On Sun, May 3, 2015 at 3:25 AM, Colin Hales <[email protected]> wrote:
>
>
>> On Sat, May 2, 2015 at 2:50 AM, Steve Richfield <[email protected]> 
>> wrote:
>>>
>>> Jim,
>>>
>>> Again, I think I see the POV to solve this. All animals, from single cells 
>>> to us, are fundamentally adaptive process control systems. We use our 
>>> intelligence to live better and more reliably, procreate, etc., much as 
>>> single-celled animals, only with MUCH richer functionality. Everything fits 
>>> this hierarchy of function leading to intelligence.
>>>
>>> Then, people like those on this forum start by ignoring this and trying to 
>>> create intelligence from whole cloth. This may be possible, but there is NO 
>>> existence proof for this, no data to guide the effort, etc. In short, there 
>>> is NO reason to expect a whole-cloth approach to work anytime during the 
>>> next century (or two).
>>>
>>> However, some of the mathematics of adaptive process control is known, and 
>>> I suspect the rest wouldn't be all that tough - if only SOMEONE were 
>>> working on it.
>
>
> Erm.... guys. This would be me.
>
> I am working on it. For well over a decade now. Cognition and intelligence is 
> implemented as an adaptive control system replicating, inorganically, the 
> natural original called the human (mammal) nervous system. I simply replicate 
> it inorganically. Tough job but I am getting there. There's no programming. 

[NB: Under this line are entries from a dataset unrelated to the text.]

Definition getEventRuns (eventId : string) (options : ClientOptions) : M JsVal :=
  let client := createClient pf options in
  response <- apiRequest pf client "GET" ("/v1/events/" +:+ eventId +:+ "/runs") JUndefined ;;
  data <- lift (get response "data") ;;
  lift (normalizeEventRuns (Js.or data (JArr []))).

Definition listEvents (options : ListEventsOptions) : M JsVal :=
  let client := createClient pf {| o_dev := l_dev options; o_port := l_port options |} in
  let params :=
    (match l_limit options with
     | Some (Some n) => if (n =? 0)%Z then [] else [("limit", showZ n)]
     | _ => []
     end) ++
    (if present (l_name options) then [("name", default "" (l_name options))] else []) in
  let query := queryString params in
  let path := "/v1/events" +:+ (if String.eqb query "" then "" else "?" +:+ query) in
  response <- apiRequest pf client "GET" path JUndefined ;;
  data <- lift (get response "data") ;;
  events <- lift (normalizeEventList (Js.or data (JArr []))) ;;
  metadata <- lift (get response "metadata") ;;
  fetched <- lift (getOpt metadata "fetched_at") ;;
  fetchedAt <- (if truthy fetched then ret fetched
                else now <- Date_now pf ;;
                     iso <- lift (toISOString (timeClip now)) ;;
                     ret (JStr iso)) ;;
  ret (JObj [("events", events);
             ("meta", JObj [("fetchedAt", fetchedAt); ("total", lengthOpt data)])]).
End WithPlatform.

End Events.

(* ===================================================================== *)
(** ** lib/runs.ts *)
(* ===================================================================== *)

Module Runs.
Import Client.

Section WithPlatform.
Variable pf : Platform.

Definition getRun (runId : string) (options : ClientOptions) : M JsVal :=
  let client := createClient pf options in
  response <- apiRequest pf client "GET" ("/v1/runs/" +:+ runId) JUndefined ;;
  raw <- lift (get response "data") ;;
  if negb (truthy raw) then throw (Error ("Run not found: " +:+ runId))
  else
    lift (run_id <~ get raw "run_id" ;;
          status <~ get raw "status" ;;
          function_id <~ get raw "function_id" ;;
          function_version <~ get raw "function_version" ;;
          event_id <~ get raw "event_id" ;;
          run_started_at <~ get raw "run_started_at" ;;
          ended_at <~ get raw "ended_at" ;;
          output <~ get raw "output" ;;
          Ok (JObj [("runId", run_id);
                    ("status", status);
                    ("functionId", function_id);
                    ("functionVersion", function_version);
                    ("eventId", event_id);
                    ("startedAt", run_started_at);
                    ("endedAt", ended_at);
                    ("output", output)])).

Definition normalizeJobs (raw : JsVal) : Res JsVal :=
  Events.arrayMap raw (fun job =>
    jobId <~ Events.either job "job_id" "jobId" ;;
    stepId <~ Events.either job "step_id" "stepId" ;;
    status <~ get job "status" ;;
    startedAt <~ Events.either job "started_at" "startedAt" ;;
    endedAt <~ Events.either job "ended_at" "endedAt" ;;
    output <~ get job "output" ;;
    error <~ get job "error" ;;
    Ok (JObj [("jobId", Js.or jobId (JStr ""));
              ("stepId", Js.or stepId (JStr ""));
              ("status", status);
              ("startedAt", startedAt);
              ("endedAt", endedAt);
              ("output", output);
              ("error", error)])).

Definition getRunJobs (runId : string) (options : ClientOptions) : M JsVal :=
  let client := createClient pf options in
  response <- apiRequest pf client "GET" ("/v1/runs/" +:+ runId +:+ "/jobs") JUndefined ;;
  data <- lift (get response "data") ;;
  lift (normalizeJobs (Js.or data (JArr []))).
End WithPlatform.

End Runs.

(* ===================================================================== *)
(** ** lib/output.ts *)
(* ===================================================================== *)

Module Output.

Record PrintOptions := {
  pretty : bool;
  output : option string
}.

(** ANSI color codes *)
Definition esc : string := chr (ascii_of_nat 27).
Definition c_reset := esc +:+ "[0m".
Definition c_bold := esc +:+ "[1m".
Definition c_dim := esc +:+ "[2m".
Definition c_black := esc +:+ "[30m".
Definition c_red := esc +:+ "[31m".
Definition c_green := esc +:+ "[32m".
Definition c_yellow := esc +:+ "[33m".
Definition c_blue := esc +:+ "[34m".
Definition c_magenta := esc +:+ "[35m".
Definition c_cyan := esc +:+ "[36m".
Definition c_white := esc +:+ "[37m".
Definition c_gray := esc +:+ "[90m".
Definition c_bgRed := esc +:+ "[41m".
Definition c_bgYellow := esc +:+ "[43m".
Definition c_bgGreen := esc +:+ "[42m".
Definition c_bgBlue := esc +:+ "[44m".
Definition c_bgCyan := esc +:+ "[46m".
Definition c_bgMagenta := esc +:+ "[45m".

(** [a && b] on conditions that may throw; [b] is evaluated only when [a]
    holds. *)
Definition andR (a b : Res bool) : Res bool :=
  x <~ a ;; if x : bool then b else Ok false.
Infix "&&&" := andR (at level 40, left associativity).

(** [for (const x of items) body] *)
Fixpoint forEach {A} (items : list A) (body : A -> M unit) : M unit :=
  match items with
  | [] => ret tt
  | x :: rest => body x ;; forEach rest body
  end.

(** The elements [for ... of] runs over. *)
Definition iterate (v : JsVal) : Res (list JsVal) :=
  match v with
  | JArr items => Ok items
  | JStr s => Ok (map (fun ch => JStr (chr ch)) (list_ascii_of_string s))
  | _ => Raise TypeError
  end.

(** [s.split("\n")] *)
Fixpoint splitLines (s : string) : list string :=
  match s with
  | EmptyString => [""]
  | String ch s' =>
      if Ascii.eqb ch (ascii_of_nat 10) then "" :: splitLines s'
      else match splitLines s' with
           | l :: ls => String ch l :: ls
           | [] => [chr ch]
           end
  end.

Definition indexed (items : list JsVal) : list (string * JsVal) :=
  zip (map (fun i => showZ (Z.of_nat i)) (seq 0 (length items))) items.

(** The own enumerable properties [Object.keys(v)] lists, each with the
    value [v[k]]. *)
Definition entries (v : JsVal) : list (string * JsVal) :=
  match v with
  | JObj fields => map (fun kv => (fst kv, default JUndefined (lookup (fst kv) fields))) fields
  | JArr items => indexed items
  | JStr s => indexed (map (fun ch => JStr (chr ch)) (list_ascii_of_string s))
  | _ => []
  end.

(** Type guards *)

Definition isEventResult (result : JsVal) : Res bool :=
  Ok (isObject result) &&& has "ids" result &&& has "status" result
    &&& (ids <~ get result "ids" ;; Ok (isArray ids)).

Definition isEventListResult (result : JsVal) : Res bool :=
  Ok (isObject result) &&& has "events" result &&& has "meta" result
    &&& (events <~ get result "events" ;; Ok (isArray events)).

Definition isEventDetails (result : JsVal) : Res bool :=
  Ok (isObject result) &&& has "id" result &&& has "name" result
    &&& has "receivedAt" result
    &&& (e <~ has "events" result ;; Ok (negb e)).

Definition isEventRunArray (result : JsVal) : Res bool :=
  match result with
  | JArr [] => Ok true
  | JArr (first :: _) => has "runId" first &&& has "functionId" first
  | _ => Ok false
  end.

Definition isRunJobArray (result : JsVal) : Res bool :=
  match result with
  | JArr (first :: _) => has "jobId" first &&& has "stepId" first
  | _ => Ok false
  end.

Definition isCancelResult (result : JsVal) : Res bool :=
  Ok (isObject result) &&& has "cancelled" result
    &&& (n <~ get result "cancelled" ;;
         Ok (match n with JNum _ => true | _ => false end)).

Definition isRunStatus (result : JsVal) : Res bool :=
  Ok (isObject result) &&& has "runId" result &&& has "status" result
    &&& has "functionId" result &&& Ok (negb (isArray result)).

(** [str.length <= maxLen ? str : str.slice(0, maxLen - 3) + "..."] *)
Definition truncate (str : JsVal) (maxLen : nat) : Res string :=
  s <~ asStr str ;;
  Ok (if (String.length s <=? maxLen)%nat then s
      else slice s 0 (maxLen - 3) +:+ "...").

(** [x.slice(0, 12)] *)
Definition short (x : JsVal) : Res string :=
  s <~ asStr x ;; Ok (slice s 0 12).

Section WithPlatform.
Variable pf : Platform.

(** Format helpers *)

Definition formatEventName (name : JsVal) : Res string :=
  n <~ asStr name ;;
  let nameLower := toLowerCase n in
  if includes nameLower "error" || includes nameLower "fail" then
    Ok (c_bgRed +:+ c_black +:+ c_bold +:+ " " +:+ n +:+ " " +:+ c_reset)
  else if includes nameLower "warn" then
    Ok (c_bgYellow +:+ c_black +:+ c_bold +:+ " " +:+ n +:+ " " +:+ c_reset)
  else if includes nameLower "success" || includes nameLower "complete" then
    Ok (c_bgGreen +:+ c_black +:+ c_bold +:+ " " +:+ n +:+ " " +:+ c_reset)
  else
    Ok (c_bgBlue +:+ c_black +:+ c_bold +:+ " " +:+ n +:+ " " +:+ c_reset).

Definition formatRunStatus (status : JsVal) : Res string :=
  st <~ asStr status ;;
  let s := toLowerCase st in
  if String.eqb s "completed" || String.eqb s "success" then
    Ok (c_bgGreen +:+ c_black +:+ c_bold +:+ " OK  " +:+ c_reset)
  else if String.eqb s "failed" || String.eqb s "error" then
    Ok (c_bgRed +:+ c_black +:+ c_bold +:+ " ERR " +:+ c_reset)
  else if String.eqb s "running" || String.eqb s "pending" then
    Ok (c_bgYellow +:+ c_black +:+ c_bold +:+ " RUN " +:+ c_reset)
  else if String.eqb s "cancelled" then
    Ok (c_dim +:+ "[CXL]" +:+ c_reset)
  else
    Ok (c_dim +:+ "[" +:+ toUpperCase (slice st 0 3) +:+ "]" +:+ c_reset).

(** The milliseconds field is that of the time value: time zone offsets
    are whole seconds. *)
Definition formatTimestamp (ts : JsVal) : string :=
  if negb (truthy ts) then ""
  else
    match newDate pf ts with
    | Some t =>
        c_gray +:+ localeTime pf t +:+ "." +:+ padStart0 3 (showZ (t mod 1000)) +:+ c_reset
    | None => c_gray +:+ "Invalid Date" +:+ "." +:+ padStart0 3 "NaN" +:+ c_reset
    end.

Definition formatRelativeTime (ts : JsVal) : M string :=
  now <- Date_now pf ;;
  match newDate pf ts with
  | Some then_ =>
      let diff := (now - then_)%Z in
      ret (if (diff <? 1000)%Z then "just now"
           else if (diff <? 60000)%Z then showZ (diff / 1000) +:+ "s ago"
           else if (diff <? 3600000)%Z then showZ (diff / 60000) +:+ "m ago"
           else if (diff <? 86400000)%Z then showZ (diff / 3600000) +:+ "h ago"
           else showZ (diff / 86400000) +:+ "d ago")
  | None => ret ("NaN" +:+ "d ago")
  end.

(** [new Date(end).getTime() - new Date(start).getTime()] *)
Definition elapsed (startTime endTime : Number) : Number :=
  match startTime, endTime with
  | Some a, Some b => Some (b - a)%Z
  | _, _ => None
  end.

Definition formatDuration (start end_ : JsVal) : string :=
  match elapsed (newDate pf start) (newDate pf end_) with
  | Some ms =>
      if (ms <? 1)%Z then c_yellow +:+ "<1ms" +:+ c_reset
      else if (ms <? 1000)%Z then c_yellow +:+ showZ ms +:+ "ms" +:+ c_reset
      else if (ms <? 60000)%Z then c_yellow +:+ fixed2 pf ms 1000 +:+ "s" +:+ c_reset
      else c_yellow +:+ fixed2 pf ms 60000 +:+ "m" +:+ c_reset
  | None => c_yellow +:+ toFixed2 pf None 60000 +:+ "m" +:+ c_reset
  end.

Definition calculateDuration (start end_ : JsVal) : M string :=
  if negb (truthy start) then ret (c_dim +:+ "not started" +:+ c_reset)
  else
    let startTime := newDate pf start in
    endTime <- (if truthy end_ then ret (newDate pf end_)
                else now <- Date_now pf ;; ret (Some now)) ;;
    let ms := elapsed startTime endTime in
    let isRunning := negb (truthy end_) in
    let prefix := if isRunning then c_yellow else c_green in
    let suffix := if isRunning then " (running)" else "" in
    ret (match ms with
         | Some n =>
             if (n <? 1000)%Z then prefix +:+ showZ n +:+ "ms" +:+ suffix +:+ c_reset
             else if (n <? 60000)%Z then
               prefix +:+ fixed2 pf n 1000 +:+ "s" +:+ suffix +:+ c_reset
             else if (n <? 3600000)%Z then
               prefix +:+ fixed2 pf n 60000 +:+ "m" +:+ suffix +:+ c_reset
             else prefix +:+ fixed2 pf n 3600000 +:+ "h" +:+ suffix +:+ c_reset
         | None => prefix +:+ toFixed2 pf None 3600000 +:+ "h" +:+ suffix +:+ c_reset
         end).

Definition formatDataPreview (data : JsVal) : Res string :=
  let keys := entries data in
  match keys with
  | [] => Ok ""
  | _ =>
      preview <~ Events.mapRes (fun kv =>
          val <~ match snd kv with
                 | JStr _ => truncate (snd kv) 20
                 | v => Ok (default "undefined" (stringify v))
                 end ;;
          Ok (fst kv +:+ "=" +:+ val)) (take 3 keys) ;;
      let suffix := if (3 <? length keys)%nat
                    then " +" +:+ showZ (Z.of_nat (length keys - 3)) else "" in
      Ok (c_dim +:+ join " " preview +:+ suffix +:+ c_reset)
  end.

Definition formatEventLine (event : JsVal) : Res string :=
  receivedAt <~ get event "receivedAt" ;;
  let ts := formatTimestamp receivedAt in
  ename <~ get event "name" ;;
  name <~ formatEventName ename ;;
  eid <~ get event "id" ;;
  sid <~ short eid ;;
  let id := c_dim +:+ sid +:+ c_reset in
  data <~ get event "data" ;;
  dataPreview <~ (if truthy data then formatDataPreview data else Ok "") ;;
  Ok (ts +:+ " " +:+ name +:+ " " +:+ id +:+ " " +:+ dataPreview).

(** Formatters *)

Definition printEventResult (result : JsVal) : M unit :=
  console_log (c_green +:+ "✓" +:+ c_reset +:+ " Event sent successfully") ;;
  status <- lift (get result "status") ;;
  console_log ("  " +:+ c_dim +:+ "Status:" +:+ c_reset +:+ " " +:+ toStr status) ;;
  console_log ("  " +:+ c_dim +:+ "IDs:" +:+ c_reset) ;;
  ids <- lift (get result "ids") ;;
  items <- lift (iterate ids) ;;
  forEach items (fun id =>
    console_log ("    " +:+ c_cyan +:+ toStr id +:+ c_reset)).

> No software. Just radically adaptively nested looping processes. In control 
> strategy terms it is a non-stationary system (architecture itself is 
> adaptive). Control loops come into existence and bifurcate and vanish 
> adaptively. The architecture commences at the level of single ion channels 
> and nest at multiple levels that then appear in tissue as neurons doing what 
> they do, but need not appear like this in the inorganic version. You don't 
> actually need cells at all. These then nest at increasing spatiotemporal 
> scales forming coalitions, layers, columns and finally whole tissue. All 
> inorganically. All the same at all scales from an adaptive control 
> perspective. Power-law scalable. Physically and logically.
>
> In my case, for the conscious version the hardware includes the 
> field-superposing, active additional feedback in the wave mechanics of the EM 
> field system produced by brain cells at specific points. The fields form an 
> addition/secondary loop modulation that operates orthogonally, 
> outside/through the space occupied by the chip substrate.
>
> What I am starting with is the 'zombie' or symbolically ungrounded version. 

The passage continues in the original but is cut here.